Object Search Mechanism

From Gnutella2
Jump to navigation Jump to search

Introduction

The distributed object search mechanism is a very important component of the Gnutella2 architecture. It allows objects distributed throughout the network to be located by a search client in an optimal fashion, requesting and receiving a subset of the total information known about that object.

Model

The Gnutella2 object search mechanism is best described as an "iterative crawl" of the network, with a series of important optimisations derived from the network topology and components:

  • A search client iteratively contacts known hubs with its query
  • Hubs match the query against the cached hash tables of their neighbours
  • Where a table hit occurs, the query is forwarded once only
  • The single injected query thus effectively covers the logical hub cluster, which is the basic searchable unit
  • Nodes which actually receive the filtered query process it and send results to the search client directly

This model has a number of important advantages:

  • Wide network coverage is provided by iterative query injection
  • Effective leaf density is increased by querying hub clusters rather than single hubs or even single nodes
  • Mutual and two-level filtering and static link compression are leveraged
  • The load on each hub cluster is spread equally between its member hubs, providing a larger search base with a lower cost on the aggregation points
  • Hubs need a greater inbound bandwidth capacity than outbound bandwidth capacity, which ideally suits asymmetric Internet connections

Search Process Walkthrough

When a search client wishes to execute a new search, the following events happen:

  • The search client selects an eligible hub from its global hub cache which has a recent timestamp, has not been contacted more recently than it allows, and has not yet been queried in this search.
  • If a query key is not yet available for this hub, a query key request is dispatched.
  • Once a query key is available, the search client sends a keyed query to the hub.
  • Upon receiving the query, the hub checks the query key for validity.
  • The hub then responds with a query acknowledgement packet, containing a list of neighbouring hubs which have now been searched and a list of 2-hop hubs which have not yet been searched.
  • The search client adds the list of searched hubs to its "don't try again" list, and adds the list of "try hubs" to the global hub cache for future selection.
  • Meanwhile, the hub examines the query to make sure that it has not received it before. Duplicate queries are dropped.
  • The hub then matches the query against the query hash table of all connected nodes, and sends it to those nodes which may be able to field a match.
  • While this is occurring, the hub processes the query locally and returns any results it may have.
  • Leaves directly attached to the hub which have a potential match will have received the query, and process it locally. They may elect to return results directly to the search client, or may return their results to their hub for dispatch.
  • Other hubs in the hub cluster which received the query now examine it to ensure they have not processed it before. They do not send an acknowledgement.
  • Assuming it is new, the hubs match the query against the query hash tables of their leaves but not their neighbouring hubs. Potential leaves receive a copy of the query, and the hub processes it locally.
  • Once again, the hub returns its own results and may forward results for its leaves if they do not wish to dispatch them directly.
  • Meanwhile, the search client receives any search results generated by the hub cluster.
  • The search client makes a decision on whether it should continue its search. If so, the process starts again.
  • The search client will not requery any of the hubs in the hub cluster, but it has a list of nearby hubs so that the crawl can continue.

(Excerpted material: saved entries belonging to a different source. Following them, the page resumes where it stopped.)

Lemma user_count_is_room_size_witness :
  reachable Scenario.stAB
  ∧ step (Scenario.env []) Scenario.stAB (Close Scenario.B)
    = Returned Scenario.stA [(Scenario.A, EUserCount 1 2)]
  ∧ ∃ r members, rooms Scenario.stA !! r = Some members ∧ Scenario.A ∈ members
                 ∧ 1 = length members.
Proof.
  assert (reachable Scenario.stAB) as Hreach
    by (exists Scenario.trAB; apply Scenario_stAB).
  assert (step (Scenario.env []) Scenario.stAB (Close Scenario.B)
          = Returned Scenario.stA [(Scenario.A, EUserCount 1 2)]) as Hrun
    by (vm_compute; reflexivity).
  split; [exact Hreach|]. split; [exact Hrun|].
  destruct (user_count_is_room_size _ _ _ _ _ Scenario.A 1 2 Hreach Hrun
              (list_elem_of_here _ _)) as (_ & _ & _ & H).
  exact H.
Defined.

(** ** Closing, and closing again *)

Lemma Server_eta st : {| users := users st; rooms := rooms st |} = st.
Proof. by destruct st. Qed.

(** X13. After the close listener has run for a socket, the socket has no
    registry entry and is not a member of the room it was registered in;
    no other registry entry has changed. A second close of the same socket
    therefore changes nothing and sends nothing. *)
Theorem close_is_final e st sock :
  let st' := (onClose e st sock).1 in
  users st' !! sock = None
  ∧ (∀ c, c ≠ sock → users st' !! c = users st !! c)
  ∧ (∀ user members, users st !! sock = Some user →
       rooms st' !! room user = Some members → sock ∉ members)
  ∧ (∀ e', onClose e' st' sock = (st', [])).
Proof.
  intros st'. subst st'.
  assert (users (onClose e st sock).1 !! sock = None) as Hgone.
  { unfold onClose. repeat case_match; simpl; try done;
      apply lookup_delete_eq. }
  split_and!; [done| | |].
  - intros c Hc. unfold onClose. repeat case_match; simpl; try done;
      by apply lookup_delete_ne.
  - intros user members Hu.
    destruct (rooms st !! room user) as [ms|] eqn:Hms.
    + destruct (decide (setDelete sock ms = [])) as [Hempty|Hrest].
      * rewrite (onClose_last _ _ _ _ _ Hu Hms Hempty). simpl.
        by rewrite lookup_delete_eq.
      * rewrite (onClose_remaining _ _ _ _ _ Hu Hms Hrest). simpl.
        rewrite lookup_insert_eq. intros [= <-].
        rewrite elem_of_setDelete. tauto.
    + rewrite (onClose_roomless _ _ _ _ Hu Hms). simpl. by rewrite Hms.
  - intros e'. by apply onClose_unregistered.
Qed.

(** ** Entering a room and leaving it again *)

Lemma setDelete_setAdd c s : c ∉ s → setDelete c (setAdd c s) = s.
Proof.
  intros Hc. unfold setAdd, setDelete. rewrite decide_False by done.
  rewrite filter_app, filter_cons, filter_nil.
  rewrite decide_False by (intros H; by apply H).
  rewrite app_nil_r. induction s as [|x s IH]; [done|].
  rewrite filter_cons. rewrite decide_True.
  - f_equal. apply IH. intros H. apply Hc. by right.
  - intros ->. apply Hc. by left.
Qed.

(** X14. Creating a room and closing undoes itself: when a connection
    without a registry entry creates a room and its socket then closes, the
    close sends nothing and both tables are again exactly what they were
    before the create-room. *)
Theorem create_then_close e e' st sock data roomId :
  isKind data "create-room" → users st !! sock = None →
  createUniqueRoomId (rooms st) (random e) = Some roomId →
  ∃ st1 out,
    onMessage e st sock data = Returned st1 out
    ∧ onClose e' st1 sock = (st, []).
Proof.
  intros Hk Hu Hid. rewrite (onMessage_create _ _ _ _ _ Hk Hu Hid).
  eexists _, _. split; [done|].
  pose proof (createUniqueRoomId_fresh _ _ _ Hid) as Hfresh.
  rewrite (onClose_last _ _ _ (mkUser sock roomId) [sock]); simpl.
  - rewrite !delete_insert_eq, !delete_id by done. apply f_equal2; [|done].
    apply Server_eta.
  - apply lookup_insert_eq.
  - apply lookup_insert_eq.
  - unfold setDelete. rewrite filter_cons, filter_nil.
    by rewrite decide_False by (intros H; by apply H).
Qed.

Lemma create_then_close_witness :
  isKind Scenario.createRoom "create-room"
  ∧ users Scenario.stA !! Scenario.B = None
  ∧ createUniqueRoomId (rooms Scenario.stA) [Scenario.u4821; 0%Q] = Some "1000"
  ∧ ∃ st1 out,
      onMessage (Scenario.env [Scenario.u4821; 0%Q]) Scenario.stA Scenario.B
        Scenario.createRoom = Returned st1 out
      ∧ onClose (Scenario.env []) st1 Scenario.B = (Scenario.stA, []).
Proof.
  split; [reflexivity|]. split; [reflexivity|]. split; [reflexivity|].
  exact (create_then_close (Scenario.env [Scenario.u4821; 0%Q]) (Scenario.env [])
           Scenario.stA Scenario.B Scenario.createRoom "1000"
           eq_refl eq_refl eq_refl).
Defined.

(** X15. Joining a room and closing undoes itself: when a connection
    without a registry entry that is not among the members of an open,
    non-empty, non-full room joins it and its socket then closes, both
    tables are again exactly what they were before the join-room, and the
    close sends the restored user count to the open sockets among the
    members that were there before. *)
Theorem join_then_close e e' st sock data r members :
  isKind data "join-room" → payloadField data "room" = Some (JStr r) → r ≠ "" →
  users st !! sock = None →
  rooms st !! r = Some members → sock ∉ members →
  0 < length members < MAX_USERS_PER_ROOM →
  ∃ st1 out,
    onMessage e st sock data = Returned st1 out
    ∧ onClose e' st1 sock
      = (st, map (λ client, (client, EUserCount (length members) 2))
                 (filter (λ client, isOpen e' client = true) members)).
Proof.
  intros Hk Hroom Hr Hu Hms Hnotin [Hpos Hlt].
  rewrite (onMessage_join_ok _ _ _ _ _ _ Hk Hroom Hr Hms Hlt).
  eexists _, _. split; [done|].
  rewrite (onClose_remaining _ _ _ (mkUser sock r) (setAdd sock members)); simpl.
  - rewrite (setDelete_setAdd _ _ Hnotin).
    rewrite delete_insert_eq, delete_id by done.
    rewrite insert_insert_eq, insert_id by done.
    by rewrite Server_eta.
  - apply lookup_insert_eq.
  - apply lookup_insert_eq.
  - rewrite (setDelete_setAdd _ _ Hnotin).
    destruct members; [simpl in Hpos; lia|done].
Qed.

Lemma join_then_close_witness :
  isKind (Scenario.joinRoom "4821") "join-room"
  ∧ users Scenario.stA !! Scenario.B = None
  ∧ rooms Scenario.stA !! "4821" = Some [Scenario.A]
  ∧ (Scenario.B ∉ [Scenario.A])
  ∧ ∃ st1 out,
      onMessage (Scenario.env []) Scenario.stA Scenario.B (Scenario.joinRoom "4821")
      = Returned st1 out
      ∧ onClose (Scenario.env []) st1 Scenario.B
        = (Scenario.stA,
           map (λ client, (client, EUserCount 1 2))
               (filter (λ client, isOpen (Scenario.env []) client = true)
                       [Scenario.A])).
Proof.
  assert (Scenario.B ∉ [Scenario.A]) as Hnotin
    by (intros [=]%list_elem_of_singleton).
  split; [reflexivity|]. split; [reflexivity|]. split; [reflexivity|].
  split; [exact Hnotin|].
  apply (join_then_close (Scenario.env []) (Scenario.env []) Scenario.stA
           Scenario.B (Scenario.joinRoom "4821") "4821" [Scenario.A]);
    try reflexivity; try done.
  unfold MAX_USERS_PER_ROOM. simpl. lia.
Defined.

Lemma close_is_final_witness :
  users (onClose (Scenario.env []) Scenario.stAB Scenario.B).1 !! Scenario.B = None
  ∧ onClose (Scenario.env []) (onClose (Scenario.env []) Scenario.stAB Scenario.B).1
      Scenario.B
    = ((onClose (Scenario.env []) Scenario.stAB Scenario.B).1, []).
Proof.
  pose proof (close_is_final (Scenario.env []) Scenario.stAB Scenario.B)
    as (Hgone & _ & _ & Hagain).
  split; [exact Hgone|exact (Hagain (Scenario.env []))].
Defined.

(** * Properties of the client, alone and against the server *)

Arguments Client.onmessage : simpl never.

Section ClientProperties.

Variable trim : string → string.
Variable numberToString : Q → string.

Abbreviation onmessage := (Client.onmessage numberToString).
Abbreviation receive := (Client.receive numberToString).
Abbreviation sendMessage := (Client.sendMessage trim).

Lemma receive_app c sock out1 out2 :
  receive c sock (out1 ++ out2)
  = match receive c sock out1 with
    | Client.Done c' _ => receive c' sock out2
    | Client.Raised c' frames => Client.Raised c' frames
    end.
Proof.
  revert c. induction out1 as [|[to env] out1 IH]; intros c; simpl.
  - by destruct (receive c sock out2).
  - case_decide; [|apply IH].
    destruct (onmessage c (Some (wire env))); [apply IH|done].
Qed.

Lemma receive_others c sock out :
  (∀ env, (sock, env) ∉ out) → receive c sock out = Client.Done c [].
Proof.
  induction out as [|[to env] out IH]; intros Hnot; simpl; [done|].
  rewrite decide_False.
  - apply IH. intros env' Hin. apply (Hnot env'). by right.
  - intros ->. apply (Hnot env). by left.
Qed.

Lemma receive_broadcast c c' sock env (cs : list WebSocket) :
  NoDup cs → sock ∈ cs →
  onmessage c (Some (wire env)) = Client.Done c' [] →
  receive c sock (map (λ client, (client, env)) cs) = Client.Done c' [].
Proof.
  intros Hnd Hin Hrun. revert Hin.
  induction Hnd as [|x cs Hx Hnd IH]; [by intros ?%elem_of_nil|].
  intros Hin. simpl. case_decide as Heq.
  - subst x. rewrite Hrun. apply receive_others.
    intros env'. rewrite elem_of_const_tagged. tauto.
  - apply IH. apply elem_of_cons in Hin as [->|?]; done.
Qed.

(** X16. The client's message handler returns normally on the frame of
    every envelope the server can build, and an error, delivered or seen
    envelope leaves every state variable as it was: the client shows no
    trace of a refused join, an acknowledgement or a read receipt. *)
Theorem client_accepts_server_envelopes c env :
  ∃ c', onmessage c (Some (wire env)) = Client.Done c' []
        ∧ match env with
          | EError _ | EDelivered _ | ESeen _ => c' = c
          | _ => True
          end.
Proof.
  destruct env as [m|r|r|k mx|[t|]|[i|] [t|]|[i|]|[i|]];
    eexists; (split; [reflexivity|]); try done.
Qed.

(** X17. A chat message end to end. A client whose socket is open and
    whose draft is not blank sends a frame that the server, for a sender
    registered in room R of a reachable state, relays: the sender's client
    shows the text as its own and clears the draft; the client of every other
    member of R with an open socket appends the same id and text as a
    message of the other side, once, and changes nothing else; the clients
    of all other sockets, and the sender's own on the acknowledgement, are
    left as they were. The only facts used of the builtins are that [trim]
    maps the empty string to itself and that the UUID is not empty. *)
Theorem message_end_to_end e st A user b c :
  trim "" = "" →
  reachable st → users st !! A = Some user →
  Client.socketRef b = Some Client.OPEN → Client.randomUUID b ≠ "" →
  trim (Client.draft c) ≠ "" →
  let id := Some (JStr (Client.randomUUID b)) in
  let text := Some (JStr (Client.draft c)) in
  ∃ c' frame members out,
    sendMessage b c = Client.Done c' [frame]
    ∧ Client.messages c' = Client.messages c ++ [Client.mkMessage id text true]
    ∧ Client.draft c' = ""
    ∧ rooms st !! room user = Some members
    ∧ onMessage e st A (Some frame) = Returned st out
    ∧ (∀ B cB, B ∈ members → B ≠ A → isOpen e B = true →
         receive cB B out
         = Client.Done
             (withMessages cB (Client.messages cB
                                 ++ [Client.mkMessage id text false])) [])
    ∧ (∀ B cB, B ≠ A → B ∉ members ∨ isOpen e B = false →
         receive cB B out = Client.Done cB [])
    ∧ (∀ cA, receive cA A out = Client.Done cA []).
Proof.
  intros Htrim Hreach Hu Hopen Huuid Hdraft id text.
  assert (Client.draft c ≠ "") as Htext by (intros Heq; by rewrite Heq in Hdraft).
  pose proof (Inv_reachable _ Hreach) as HI.
  destruct (inv_registered _ HI _ _ Hu) as (members & Hms & Hin).
  pose proof (inv_nodup _ HI _ _ Hms) as Hnd.
  set (frame := envelopeOf "message"
                  [("id", JStr (Client.randomUUID b));
                   ("text", JStr (Client.draft c))]).
  set (others := filter (λ client, client ≠ A ∧ isOpen e client = true) members).
  assert (∀ x, x ∈ others ↔ x ∈ members ∧ x ≠ A ∧ isOpen e x = true) as Hothers.
  { intros x. unfold others. rewrite list_elem_of_filter. tauto. }
  eexists _, frame, members, _. split_and!.
  - unfold Client.sendMessage, Client.send. rewrite Hopen.
    apply String.eqb_neq in Hdraft as ->. reflexivity.
  - reflexivity.
  - reflexivity.
  - exact Hms.
  - apply (onMessage_message e st A user members Hu Hms (Some frame)).
    + reflexivity.
    + simpl. by apply String.eqb_neq in Huuid as ->.
    + simpl. by apply String.eqb_neq in Htext as ->.
  - intros B cB HB Hne HopenB.
    change (payloadField (Some frame) "id") with id.
    change (payloadField (Some frame) "text") with text.
    fold others. rewrite receive_app.
    rewrite (receive_broadcast cB
               (withMessages cB (Client.messages cB
                                   ++ [Client.mkMessage id text false]))
               B (EMessage id text) others);
      [|by apply NoDup_filter|by apply Hothers|reflexivity].
    apply receive_others. intros env Henv%list_elem_of_singleton. congruence.
  - intros B cB Hne Hout.
    change (payloadField (Some frame) "id") with id.
    change (payloadField (Some frame) "text") with text.
    fold others. apply receive_others. intros env.
    rewrite elem_of_app, elem_of_const_tagged, list_elem_of_singleton, Hothers.
    intros [[(? & _ & ?) _]|[= ? _]]; [|done].
    destruct Hout; [done|congruence].
  - intros cA.
    change (payloadField (Some frame) "id") with id.
    change (payloadField (Some frame) "text") with text.
    fold others. rewrite receive_app, receive_others.
    + simpl. by rewrite decide_True.
    + intros env. rewrite elem_of_const_tagged, Hothers. tauto.
Qed.

(** ** Entering a room, seen from the client *)

Section Handshakes.

Hypothesis numberToString_nat :
  ∀ n : nat, numberToString (inject_Z (Z.of_nat n)) = pretty (Z.of_nat n).
Lemma chunked_total_body chunks total :
  Forall plain_chunk chunks →
  chunked_total (split_crlf (chunked_body chunks)) total
  = total + declared_total chunks.
Proof.
  intros Hall. revert total.
  induction Hall as [|[sl payload] chunks (Hsl & Hp & n & Hn & Hnz) _ IH]; intros total.
  - vm_compute. destruct total; reflexivity.
  - unfold chunked_body. cbn [fmap list_fmap concat fst snd].
    rewrite <- !app_assoc. rewrite split_crlf_app by done.
    rewrite split_crlf_app by done.
    erewrite chunked_total_chunk by done.
    fold (chunked_body chunks). rewrite IH.
    change (declared_total ((sl, payload) :: chunks))
      with (default 0 (declared_length sl) + declared_total chunks).
    cbn in Hn. rewrite Hn. cbn. lia.
Qed.

(** For a body of plain chunks, [_parse_chunked_size] is the sum of the
    declared lengths. *)
Lemma parse_chunked_size_plain chunks :
  Forall plain_chunk chunks →
  _parse_chunked_size (chunked_body chunks) = declared_total chunks.
Proof. intros H. unfold _parse_chunked_size. by rewrite chunked_total_body. Qed.

(** The size that [parse_response] reports for a response that it takes
    as chunked. *)
Lemma parse_response_chunked d t p :
  find CRLFCRLF d = Some p → headers_received t = ∅ →
  is_chunked (headers_received (parse_response d t)) = true →
  response_size (parse_response d t) = _parse_chunked_size (drop (p + 4) d).
Proof.
  intros Hf Ht. unfold parse_response. rewrite Hf.
  destruct (parse_status _) as [sc|e].
  - destruct t. cbn in Ht. subst.
    destruct sc; cbn;
      destruct (is_chunked (fold_left add_header _ ∅)) eqn:E; cbn;
      by rewrite ?E.
  - destruct t. cbn in Ht. subst. cbn. by vm_compute.
Qed.

(** Without a [content-length] line, the check ends the loop only on a
    buffer that ends with the terminating chunk. *)
Lemma break_needs_last_chunk d :
  no_content_length d → after_read d = Returns Break →
  endswith LAST_CHUNK d = true.
Proof.
  unfold no_content_length, header_lines, after_read.
  destruct (find CRLFCRLF d) as [p|]; [|done].
  intros Hno. rewrite (scan_no_content_length _ _ Hno).
  destruct (contains _ _); [|done]. by destruct (endswith _ _).
Qed.

(** C4, as stated, fails: one chunk of six bytes whose payload holds a
    line break, [ab CR LF cd]. The declared lengths sum to 6; the size
    reported is 211, because the second line of the payload is read as a
    size line ([cd] is 205 in base 16). *)
Lemma chunk_payload_with_crlf_miscounted :
  let chunks := [(encode "6", encode "ab" ++ CRLF ++ encode "cd")] in
  declared_total chunks = 6
  ∧ Z.of_nat (length (encode "ab" ++ CRLF ++ encode "cd")) = 6
  ∧ _parse_chunked_size (chunked_body chunks) = 211
  ∧ response_size
      (parse_response (demo_chunked_head ++ chunked_body chunks)
         (initial_timing "http://example.com/" "GET" None)) = 211
  ∧ response_size
      (parse_response (demo_chunked_head ++ chunked_body chunks)
         (initial_timing "http://example.com/" "GET" None))
    ≠ declared_total chunks.
Proof. cbv zeta. split_and!; by vm_compute. Qed.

Performance Considerations

Hubs should acknowledge /Q2 messages as quickly as possible with a /QA and not wait 5 or 10 minutes to reply. Why? Because the querying host is probably going to timeout, assuming the remote hub is off or too busy, and will start querying other hosts... which may already have been queried by the hub. This creates a nasty avalanche effect whereby busy hubs get extra traffic to acknowledge, causing them to further delay responses and therefore cause more useless querying.

The more delay there is between receiving of a /Q2 and acknowledging it via a /QA, the less effective the hub clustering topology will be.